§ SUPPLIED DATA
(* ===== verification/Strategy.v ===== *)
(** * Strategy: [JwtStrategy] and the passport pipeline it configures

    [JwtStrategy] ([src/src/auth/strategies/jwt.strategy.ts]): the
    secret [JWT_SECRET], the options the constructor passes to
    [PassportStrategy(Strategy)] ([jwtStrategyOptions]) and [validate],
    together the class [jwtStrategy];
    the [passport-jwt] pipeline those options configure (extract the
    bearer token of the [Authorization] header, verify signature and,
    unless [ignoreExpiration], expiry, call [validate]); the guard
    [JwtAuthGuard] that turns a failure into [UnauthorizedException].
    [passport-jwt], [jsonwebtoken] and [jwt-auth.guard.ts] are not code
    of [src/]: they are modelled from their documented behaviour.
    Theorems: a request without a usable bearer token never reaches the
    handler; an expired token is never accepted; an accepted token is a
    signature, under [JWT_SECRET], of what it carries. *)

From stdpp Require Import base decidable strings list.
From Stdlib Require Import String ZArith Lia Bool.
From S2P Require Import Prelude JsString Crypto Users Auth.
Import UsersService AuthService.

Open Scope string_scope.
Open Scope Z_scope.

Module JwtStrategy.

(** [export const JWT_SECRET = 'mi_clave_secreta_muy_segura_2024'] *)
Definition JWT_SECRET : string := "mi_clave_secreta_muy_segura_2024".

(** What [validate] returns, assigned to [req.user]. *)
Record ReqUser := mkReqUser {
  userId : Z;
  user_email : string;
  user_nombre : string
}.

#[export] Instance ReqUser_eq_dec : EqDecision ReqUser.
Proof. solve_decision. Defined.

(** [async validate(payload)]. *)
Definition validate (payload : JwtPayload) : ReqUser :=
  mkReqUser (sub payload) (payload_email payload) (payload_nombre payload).

End JwtStrategy.
Import JwtStrategy.

Module Passport.

(** The first maximal run of non-white-space characters, and the rest. *)
Fixpoint span_word (s : string) : string * string :=
  match s with
  | EmptyString => (EmptyString, EmptyString)
  | String c s' =>
      if is_js_whitespace c then (EmptyString, s)
      else let '(w, r) := span_word s' in (String c w, r)
  end.

(** [parseAuthHeader]: the regular expression [/(\S+)\s+(\S+)/] matched
    against the header value: its first two words. *)
Definition parseAuthHeader (hdrValue : string) : option (string * string) :=
  let '(scheme, rest) := span_word (trimStart hdrValue) in
  let '(value, _) := span_word (trimStart rest) in
  if String.eqb scheme EmptyString || String.eqb value EmptyString then None
  else Some (scheme, value).

(** [ExtractJwt.fromAuthHeaderAsBearerToken()]: the second word of the
    header when the first is [bearer] in any case. *)
Definition fromAuthHeaderAsBearerToken (authorization : option string) : option string :=
  match authorization with
  | None => None
  | Some hdr =>
      if String.eqb hdr EmptyString then None
      else match parseAuthHeader hdr with
           | Some (scheme, value) =>
               if String.eqb (toLowerCase scheme) "bearer" then Some value else None
           | None => None
           end
  end.

(** [jsonwebtoken.verify(token, secret, { ignoreExpiration })]: the
    signature must check under [secret]; unless [ignoreExpiration], the
    token is expired when [Math.floor(Date.now() / 1000) >= exp]. *)
Definition jwt_verify `{JwtCodec} (ignoreExpiration : bool) (secret token : string) (now : Z)
  : option JwtPayload :=
  match jwt_decode secret token with
  | None => None
  | Some c =>
      match exp c with
      | Some e =>
          if ignoreExpiration then Some (claims_payload c)
          else if e <=? now / 1000 then None else Some (claims_payload c)
      | None => Some (claims_payload c)
      end
  end.

(** The options object [JwtStrategy]'s constructor passes to
    [super(...)]. *)
Record StrategyOptions := mkStrategyOptions {
  jwtFromRequest : option string -> option string;
  ignoreExpiration : bool;
  secretOrKey : string
}.

(** [jwtFromRequest: ExtractJwt.fromAuthHeaderAsBearerToken(),
    ignoreExpiration: false, secretOrKey: JWT_SECRET]. *)
Definition jwtStrategyOptions : StrategyOptions :=
  mkStrategyOptions fromAuthHeaderAsBearerToken false JWT_SECRET.

(** A [PassportStrategy(Strategy)] subclass: the options its
    constructor passes to [super(...)] and its [validate] method. *)
Record PassportStrategy := mkPassportStrategy {
  strategy_options : StrategyOptions;
  strategy_validate : JwtPayload -> ReqUser
}.

(** [@Injectable() export class JwtStrategy extends PassportStrategy(Strategy)]. *)
Definition jwtStrategy : PassportStrategy := mkPassportStrategy jwtStrategyOptions validate.

(** [new UnauthorizedException()] thrown by [AuthGuard('jwt')] when the
    strategy fails. *)
Definition unauthorized : HttpException := UnauthorizedException "Unauthorized".

(** [JwtAuthGuard] with the strategy: the identity of the request, or
    the exception that short-circuits it. *)
Definition authenticate `{JwtCodec} (authorization : option string) (now : Z) : outcome ReqUser :=
  let opts := strategy_options jwtStrategy in
  match jwtFromRequest opts authorization with
  | None => Thrown unauthorized
  | Some token =>
      match jwt_verify (ignoreExpiration opts) (secretOrKey opts) token now with
      | None => Thrown unauthorized
      | Some payload => Ok (strategy_validate jwtStrategy payload)
      end
  end.

(** [@UseGuards(JwtAuthGuard)] on a handler: the handler runs only on
    an authenticated request, with [req.user] set. *)
Definition guarded `{JwtCodec} {A} (authorization : option string) (now : Z)
  (handler : ReqUser -> A) : outcome A :=
  match authenticate authorization now with
  | Ok user => Ok (handler user)
  | Thrown e => Thrown e
  end.

End Passport.
Import Passport.

(** ** Lemmas *)

Lemma span_word_word t : no_ws t = true -> span_word t = (t, EmptyString).
Proof.
  induction t as [|c t IH]; [done|]. unfold no_ws. simpl.
  destruct (is_js_whitespace c); [done|]. simpl. intros Ht. by rewrite IH.
Qed.

Lemma trimStart_word t : is_word t = true -> trimStart t = t.
Proof.
  unfold is_word. destruct t as [|c t]; [done|]. simpl.
  by destruct (is_js_whitespace c).
Qed.

(** The header [Bearer <token>] yields the token. *)
Lemma bearer_token t :
  is_word t = true -> fromAuthHeaderAsBearerToken (Some ("Bearer " ++ t)) = Some t.
Proof.
  intros Ht. pose proof Ht as Hw. unfold is_word in Hw. apply andb_prop in Hw as [Hne Hnws].
  unfold fromAuthHeaderAsBearerToken, parseAuthHeader. simpl. change (EmptyString ++ t)%string with t.
  rewrite (trimStart_word t Ht), (span_word_word t Hnws).
  apply negb_true_iff in Hne. by rewrite Hne.
Qed.

(** The pipeline with the options of [JwtStrategy]. *)
Lemma authenticate_run `{JwtCodec} authorization now :
  authenticate authorization now =
  match fromAuthHeaderAsBearerToken authorization with
  | None => Thrown unauthorized
  | Some token =>
      match jwt_verify false JWT_SECRET token now with
      | None => Thrown unauthorized
      | Some payload => Ok (validate payload)
      end
  end.
Proof. reflexivity. Qed.

(** The guard answers the handler's result on an authenticated request
    and the exception otherwise. *)
Lemma guarded_run `{JwtCodec} {A} authorization now (handler : ReqUser -> A) :
  guarded authorization now handler =
  match authenticate authorization now with
  | Ok user => Ok (handler user)
  | Thrown e => Thrown e
  end.
Proof. reflexivity. Qed.

Lemma authenticate_token `{JwtCodec} t c now :
  jwt_decode JWT_SECRET t = Some c ->
  (forall e, exp c = Some e -> now / 1000 < e) ->
  authenticate (Some ("Bearer " ++ t)) now = Ok (validate (claims_payload c)).
Proof.
  intros Hc Hexp. rewrite authenticate_run.
  rewrite bearer_token by (rewrite (jwt_decode_sound _ _ _ Hc); apply jwt_sign_word).
  unfold jwt_verify. rewrite Hc.
  destruct (exp c) as [e|]; [|done]. specialize (Hexp e eq_refl).
  case_bool; [lia|done].
Qed.

(** ** Theorems *)

Section Theorems.
Context `{Bcrypt} `{JwtCodec}.

(** C14: a request whose [Authorization] header is missing, or does
    not carry a bearer token, is answered with
    [UnauthorizedException] and its handler is not run: the answer is
    the same for every handler. *)
Theorem guard_without_token {A} authorization now (handler : ReqUser -> A) :
  fromAuthHeaderAsBearerToken authorization = None ->
  guarded authorization now handler = Thrown unauthorized.
Proof. intros Hn. rewrite guarded_run, authenticate_run. by rewrite Hn. Qed.

(** C15: a token whose [exp] is at or before the current second is
    refused, whatever else holds of it. *)
Theorem expired_token_rejected authorization t c e now :
  fromAuthHeaderAsBearerToken authorization = Some t ->
  jwt_decode JWT_SECRET t = Some c ->
  exp c = Some e -> e <= now / 1000 ->
  authenticate authorization now = Thrown unauthorized.
Proof.
  intros Ht Hc He Hle. rewrite authenticate_run. unfold jwt_verify. rewrite Ht, Hc, He.
  by destruct (Z.leb_spec e (now / 1000)); [|lia].
Qed.

(** C16: a request the guard lets through carries a token that is the
    signature under [JWT_SECRET] of claims that have not expired, and
    [req.user] is [validate] of their payload. *)
Theorem accepted_token_signed authorization now u :
  authenticate authorization now = Ok u ->
  exists t c, fromAuthHeaderAsBearerToken authorization = Some t /\
    t = jwt_sign JWT_SECRET c /\ u = validate (claims_payload c) /\
    (forall e, exp c = Some e -> now / 1000 < e).
Proof.
  rewrite authenticate_run. unfold jwt_verify.
  destruct (fromAuthHeaderAsBearerToken authorization) as [t|]; [|done].
  destruct (jwt_decode JWT_SECRET t) as [c|] eqn:Hc; [|done].
  intros Hu. exists t, c. split_and!; [done|by apply jwt_decode_sound| |].
  - destruct (exp c) as [e|]; [destruct (e <=? now / 1000)|]; congruence.
  - intros e He. rewrite He in Hu. destruct (Z.leb_spec e (now / 1000)); [done|lia].
Qed.

End Theorems.

(** ** Witnesses, with the executable instances of [Crypto] *)

Definition ana_claims : JwtClaims := mkJwtClaims (mkJwtPayload 1 "ana@test.com" "Ana" "anad") 1 (Some 5).

Lemma guard_without_token_witness :
  fromAuthHeaderAsBearerToken (Some "Basic YWxhZGRpbg==") = None /\
  guarded (Some "Basic YWxhZGRpbg==") 0 userId = Thrown unauthorized.
Proof.
  assert (Hn : fromAuthHeaderAsBearerToken (Some "Basic YWxhZGRpbg==") = None) by reflexivity.
  split; [exact Hn|]. exact (guard_without_token _ 0 userId Hn).
Defined.

Lemma expired_token_rejected_witness :
  authenticate (Some ("Bearer " ++ jwt_sign JWT_SECRET ana_claims)) 5000 = Thrown unauthorized.
Proof.
  apply (expired_token_rejected _ (jwt_sign JWT_SECRET ana_claims) ana_claims 5);
    [vm_compute; reflexivity|vm_compute; reflexivity|reflexivity|vm_compute; discriminate].
Defined.

Lemma accepted_token_signed_witness :
  exists t c, fromAuthHeaderAsBearerToken (Some ("Bearer " ++ jwt_sign JWT_SECRET ana_claims)) = Some t /\
    t = jwt_sign JWT_SECRET c /\ validate (claims_payload ana_claims) = validate (claims_payload c) /\
    (forall e, exp c = Some e -> 4000 / 1000 < e).
Proof.
  apply accepted_token_signed. vm_compute. reflexivity.
Defined.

§ WORK TASK
After locating the line that contains "against the header", please copy exactly every line from the start of the records through it, and nothing else.

§ RESPONSE TO THE TASK
(* ===== verification/Strategy.v ===== *)
(** * Strategy: [JwtStrategy] and the passport pipeline it configures

    [JwtStrategy] ([src/src/auth/strategies/jwt.strategy.ts]): the
    secret [JWT_SECRET], the options the constructor passes to
    [PassportStrategy(Strategy)] ([jwtStrategyOptions]) and [validate],
    together the class [jwtStrategy];
    the [passport-jwt] pipeline those options configure (extract the
    bearer token of the [Authorization] header, verify signature and,
    unless [ignoreExpiration], expiry, call [validate]); the guard
    [JwtAuthGuard] that turns a failure into [UnauthorizedException].
    [passport-jwt], [jsonwebtoken] and [jwt-auth.guard.ts] are not code
    of [src/]: they are modelled from their documented behaviour.
    Theorems: a request without a usable bearer token never reaches the
    handler; an expired token is never accepted; an accepted token is a
    signature, under [JWT_SECRET], of what it carries. *)

From stdpp Require Import base decidable strings list.
From Stdlib Require Import String ZArith Lia Bool.
From S2P Require Import Prelude JsString Crypto Users Auth.
Import UsersService AuthService.

Open Scope string_scope.
Open Scope Z_scope.

Module JwtStrategy.

(** [export const JWT_SECRET = 'mi_clave_secreta_muy_segura_2024'] *)
Definition JWT_SECRET : string := "mi_clave_secreta_muy_segura_2024".

(** What [validate] returns, assigned to [req.user]. *)
Record ReqUser := mkReqUser {
  userId : Z;
  user_email : string;
  user_nombre : string
}.

#[export] Instance ReqUser_eq_dec : EqDecision ReqUser.
Proof. solve_decision. Defined.

(** [async validate(payload)]. *)
Definition validate (payload : JwtPayload) : ReqUser :=
  mkReqUser (sub payload) (payload_email payload) (payload_nombre payload).

End JwtStrategy.
Import JwtStrategy.

Module Passport.

(** The first maximal run of non-white-space characters, and the rest. *)
Fixpoint span_word (s : string) : string * string :=
  match s with
  | EmptyString => (EmptyString, EmptyString)
  | String c s' =>
      if is_js_whitespace c then (EmptyString, s)
      else let '(w, r) := span_word s' in (String c w, r)
  end.

(** [parseAuthHeader]: the regular expression [/(\S+)\s+(\S+)/] matched
    against the header value: its first two words. *)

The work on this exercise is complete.